▶ [ABOUT THIS EXERCISE]: Which lines below hold the word "that"? Copy all of them.

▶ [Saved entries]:
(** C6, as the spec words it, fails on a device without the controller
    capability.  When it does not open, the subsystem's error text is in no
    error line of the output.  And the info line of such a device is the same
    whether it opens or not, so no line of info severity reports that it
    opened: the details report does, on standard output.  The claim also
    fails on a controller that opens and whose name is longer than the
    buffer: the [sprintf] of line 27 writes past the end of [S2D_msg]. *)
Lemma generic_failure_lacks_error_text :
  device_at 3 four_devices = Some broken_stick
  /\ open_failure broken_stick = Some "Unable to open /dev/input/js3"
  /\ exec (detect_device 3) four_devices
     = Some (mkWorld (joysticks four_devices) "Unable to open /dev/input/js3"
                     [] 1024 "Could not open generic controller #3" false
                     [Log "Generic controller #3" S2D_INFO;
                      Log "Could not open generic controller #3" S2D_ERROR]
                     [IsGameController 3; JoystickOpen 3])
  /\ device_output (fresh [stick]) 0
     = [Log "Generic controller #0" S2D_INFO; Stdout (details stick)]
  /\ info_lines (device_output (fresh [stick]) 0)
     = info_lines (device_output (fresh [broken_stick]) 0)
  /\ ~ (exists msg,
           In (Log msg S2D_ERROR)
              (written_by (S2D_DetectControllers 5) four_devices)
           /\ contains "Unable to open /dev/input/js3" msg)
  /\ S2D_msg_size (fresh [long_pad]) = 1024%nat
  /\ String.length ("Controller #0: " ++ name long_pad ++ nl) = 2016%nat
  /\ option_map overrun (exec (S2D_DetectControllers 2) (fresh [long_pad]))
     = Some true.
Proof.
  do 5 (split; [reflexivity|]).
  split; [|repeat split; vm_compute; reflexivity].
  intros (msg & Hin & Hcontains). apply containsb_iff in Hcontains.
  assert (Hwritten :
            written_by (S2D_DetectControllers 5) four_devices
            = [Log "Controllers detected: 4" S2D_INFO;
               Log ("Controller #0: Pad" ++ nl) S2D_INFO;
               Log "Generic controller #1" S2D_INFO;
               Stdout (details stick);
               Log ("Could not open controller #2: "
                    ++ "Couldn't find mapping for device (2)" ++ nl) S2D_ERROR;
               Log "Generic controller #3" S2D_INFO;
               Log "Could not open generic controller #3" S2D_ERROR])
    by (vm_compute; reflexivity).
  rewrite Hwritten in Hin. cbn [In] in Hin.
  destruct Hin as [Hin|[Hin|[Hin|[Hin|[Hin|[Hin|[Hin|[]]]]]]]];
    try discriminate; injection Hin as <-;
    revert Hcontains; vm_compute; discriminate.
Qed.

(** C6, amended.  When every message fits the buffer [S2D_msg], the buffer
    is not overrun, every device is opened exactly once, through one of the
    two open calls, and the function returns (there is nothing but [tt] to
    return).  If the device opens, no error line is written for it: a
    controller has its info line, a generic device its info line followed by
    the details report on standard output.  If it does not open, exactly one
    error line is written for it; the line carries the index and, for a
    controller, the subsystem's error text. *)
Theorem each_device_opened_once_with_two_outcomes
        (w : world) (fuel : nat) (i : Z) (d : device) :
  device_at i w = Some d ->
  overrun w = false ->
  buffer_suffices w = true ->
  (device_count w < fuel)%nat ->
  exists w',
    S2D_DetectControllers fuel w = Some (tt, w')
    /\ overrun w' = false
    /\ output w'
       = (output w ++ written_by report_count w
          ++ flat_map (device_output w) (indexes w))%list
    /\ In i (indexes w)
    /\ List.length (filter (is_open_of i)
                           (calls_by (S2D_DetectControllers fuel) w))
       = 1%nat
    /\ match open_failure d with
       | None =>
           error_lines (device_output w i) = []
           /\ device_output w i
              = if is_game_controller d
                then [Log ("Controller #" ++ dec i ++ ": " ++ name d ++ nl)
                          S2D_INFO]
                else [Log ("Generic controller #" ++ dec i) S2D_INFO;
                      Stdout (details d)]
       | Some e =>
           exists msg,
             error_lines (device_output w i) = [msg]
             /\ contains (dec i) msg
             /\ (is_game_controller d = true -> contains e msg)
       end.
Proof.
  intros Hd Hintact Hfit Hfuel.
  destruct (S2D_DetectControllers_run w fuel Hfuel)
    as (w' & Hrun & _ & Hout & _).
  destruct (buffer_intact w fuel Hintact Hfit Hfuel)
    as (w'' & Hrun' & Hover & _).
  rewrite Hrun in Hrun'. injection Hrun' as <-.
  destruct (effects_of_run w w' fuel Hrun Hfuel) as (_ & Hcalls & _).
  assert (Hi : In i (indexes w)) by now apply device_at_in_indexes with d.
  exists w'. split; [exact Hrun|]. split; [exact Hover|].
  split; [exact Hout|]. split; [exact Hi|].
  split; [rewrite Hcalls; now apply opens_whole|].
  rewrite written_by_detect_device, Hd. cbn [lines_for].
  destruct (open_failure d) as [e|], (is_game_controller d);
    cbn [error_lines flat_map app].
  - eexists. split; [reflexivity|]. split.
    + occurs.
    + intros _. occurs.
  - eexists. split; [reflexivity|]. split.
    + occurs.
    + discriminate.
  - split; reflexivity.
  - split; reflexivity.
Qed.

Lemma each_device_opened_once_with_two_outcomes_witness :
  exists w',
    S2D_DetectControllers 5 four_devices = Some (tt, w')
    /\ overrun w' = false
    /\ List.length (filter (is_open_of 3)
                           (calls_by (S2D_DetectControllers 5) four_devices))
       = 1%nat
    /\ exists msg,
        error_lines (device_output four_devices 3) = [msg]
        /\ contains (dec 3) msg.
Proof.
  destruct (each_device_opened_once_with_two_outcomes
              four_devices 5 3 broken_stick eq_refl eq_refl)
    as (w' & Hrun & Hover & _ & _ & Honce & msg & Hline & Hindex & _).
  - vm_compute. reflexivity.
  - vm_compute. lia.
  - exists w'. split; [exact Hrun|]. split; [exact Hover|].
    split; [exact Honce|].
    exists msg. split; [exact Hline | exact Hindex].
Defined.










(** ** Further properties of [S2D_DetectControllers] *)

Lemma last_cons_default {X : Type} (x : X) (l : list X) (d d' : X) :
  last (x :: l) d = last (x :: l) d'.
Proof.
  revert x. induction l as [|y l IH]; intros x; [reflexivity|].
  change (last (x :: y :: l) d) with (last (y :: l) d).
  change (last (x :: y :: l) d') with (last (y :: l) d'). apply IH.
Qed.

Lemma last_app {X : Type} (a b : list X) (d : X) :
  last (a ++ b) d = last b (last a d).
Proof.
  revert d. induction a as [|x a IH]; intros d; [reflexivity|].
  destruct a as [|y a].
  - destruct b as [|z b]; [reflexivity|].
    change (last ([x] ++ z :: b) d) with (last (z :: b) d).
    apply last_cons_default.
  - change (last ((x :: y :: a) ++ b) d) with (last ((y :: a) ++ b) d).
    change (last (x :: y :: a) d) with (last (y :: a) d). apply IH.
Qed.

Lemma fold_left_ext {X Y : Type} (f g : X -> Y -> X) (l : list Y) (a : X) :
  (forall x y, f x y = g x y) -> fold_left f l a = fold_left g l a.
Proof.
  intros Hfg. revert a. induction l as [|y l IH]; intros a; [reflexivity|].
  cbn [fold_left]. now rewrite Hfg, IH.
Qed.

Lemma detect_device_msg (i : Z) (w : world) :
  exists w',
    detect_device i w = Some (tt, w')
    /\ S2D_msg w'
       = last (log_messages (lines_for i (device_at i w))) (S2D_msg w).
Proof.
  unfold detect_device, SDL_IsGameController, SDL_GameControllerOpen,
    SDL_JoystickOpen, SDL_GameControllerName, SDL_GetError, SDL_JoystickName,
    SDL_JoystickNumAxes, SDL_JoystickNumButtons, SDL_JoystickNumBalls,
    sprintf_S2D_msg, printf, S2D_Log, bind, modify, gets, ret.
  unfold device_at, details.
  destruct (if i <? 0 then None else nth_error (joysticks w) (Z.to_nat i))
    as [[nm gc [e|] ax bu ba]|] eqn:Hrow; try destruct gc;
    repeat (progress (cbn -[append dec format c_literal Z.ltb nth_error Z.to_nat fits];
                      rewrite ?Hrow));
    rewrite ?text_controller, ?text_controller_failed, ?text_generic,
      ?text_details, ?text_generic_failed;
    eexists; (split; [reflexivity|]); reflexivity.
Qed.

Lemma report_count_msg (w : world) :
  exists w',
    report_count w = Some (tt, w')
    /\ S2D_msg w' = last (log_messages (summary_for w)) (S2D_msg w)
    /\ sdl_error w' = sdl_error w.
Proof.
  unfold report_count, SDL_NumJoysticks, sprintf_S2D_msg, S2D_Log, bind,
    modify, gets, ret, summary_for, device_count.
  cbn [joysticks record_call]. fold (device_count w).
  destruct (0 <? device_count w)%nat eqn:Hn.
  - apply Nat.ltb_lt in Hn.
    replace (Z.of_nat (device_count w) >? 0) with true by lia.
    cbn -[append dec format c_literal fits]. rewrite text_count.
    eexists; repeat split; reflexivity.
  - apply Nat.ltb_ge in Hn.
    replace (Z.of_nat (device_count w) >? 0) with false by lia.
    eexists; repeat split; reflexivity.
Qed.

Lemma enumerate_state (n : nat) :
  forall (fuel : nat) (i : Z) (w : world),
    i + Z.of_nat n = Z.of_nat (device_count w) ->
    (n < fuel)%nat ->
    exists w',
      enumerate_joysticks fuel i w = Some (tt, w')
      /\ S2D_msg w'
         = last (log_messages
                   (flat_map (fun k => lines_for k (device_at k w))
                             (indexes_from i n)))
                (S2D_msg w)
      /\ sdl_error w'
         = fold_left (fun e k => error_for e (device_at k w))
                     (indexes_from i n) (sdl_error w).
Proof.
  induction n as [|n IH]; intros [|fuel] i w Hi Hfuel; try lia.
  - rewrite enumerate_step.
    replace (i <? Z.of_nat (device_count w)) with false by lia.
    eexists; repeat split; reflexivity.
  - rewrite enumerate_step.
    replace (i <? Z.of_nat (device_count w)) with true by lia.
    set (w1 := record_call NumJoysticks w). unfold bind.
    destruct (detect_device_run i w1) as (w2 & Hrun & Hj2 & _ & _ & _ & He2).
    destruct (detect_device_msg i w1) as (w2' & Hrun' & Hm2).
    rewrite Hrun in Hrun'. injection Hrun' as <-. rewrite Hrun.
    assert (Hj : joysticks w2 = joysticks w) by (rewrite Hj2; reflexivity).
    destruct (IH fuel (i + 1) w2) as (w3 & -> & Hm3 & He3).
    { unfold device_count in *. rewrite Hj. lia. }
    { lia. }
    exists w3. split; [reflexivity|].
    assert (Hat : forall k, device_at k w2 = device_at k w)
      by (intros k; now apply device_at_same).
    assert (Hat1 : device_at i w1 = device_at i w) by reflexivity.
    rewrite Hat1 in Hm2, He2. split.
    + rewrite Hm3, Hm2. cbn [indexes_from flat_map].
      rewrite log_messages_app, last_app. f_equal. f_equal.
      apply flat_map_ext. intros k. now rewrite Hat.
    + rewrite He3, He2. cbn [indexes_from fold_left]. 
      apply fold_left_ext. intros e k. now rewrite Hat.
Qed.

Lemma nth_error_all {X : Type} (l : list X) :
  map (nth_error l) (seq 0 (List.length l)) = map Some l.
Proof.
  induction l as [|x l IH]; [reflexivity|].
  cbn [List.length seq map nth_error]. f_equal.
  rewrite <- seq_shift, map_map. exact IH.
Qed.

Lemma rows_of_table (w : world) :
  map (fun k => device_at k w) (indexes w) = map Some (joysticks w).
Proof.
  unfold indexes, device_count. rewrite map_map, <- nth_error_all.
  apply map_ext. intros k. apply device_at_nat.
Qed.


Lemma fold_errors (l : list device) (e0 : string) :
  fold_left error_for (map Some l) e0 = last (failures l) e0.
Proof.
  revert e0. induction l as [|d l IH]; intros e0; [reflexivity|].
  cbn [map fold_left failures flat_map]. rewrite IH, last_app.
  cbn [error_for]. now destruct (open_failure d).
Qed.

▶ [REPLY]:
    whether it opens or not, so no line of info severity reports that it
    fails on a controller that opens and whose name is longer than the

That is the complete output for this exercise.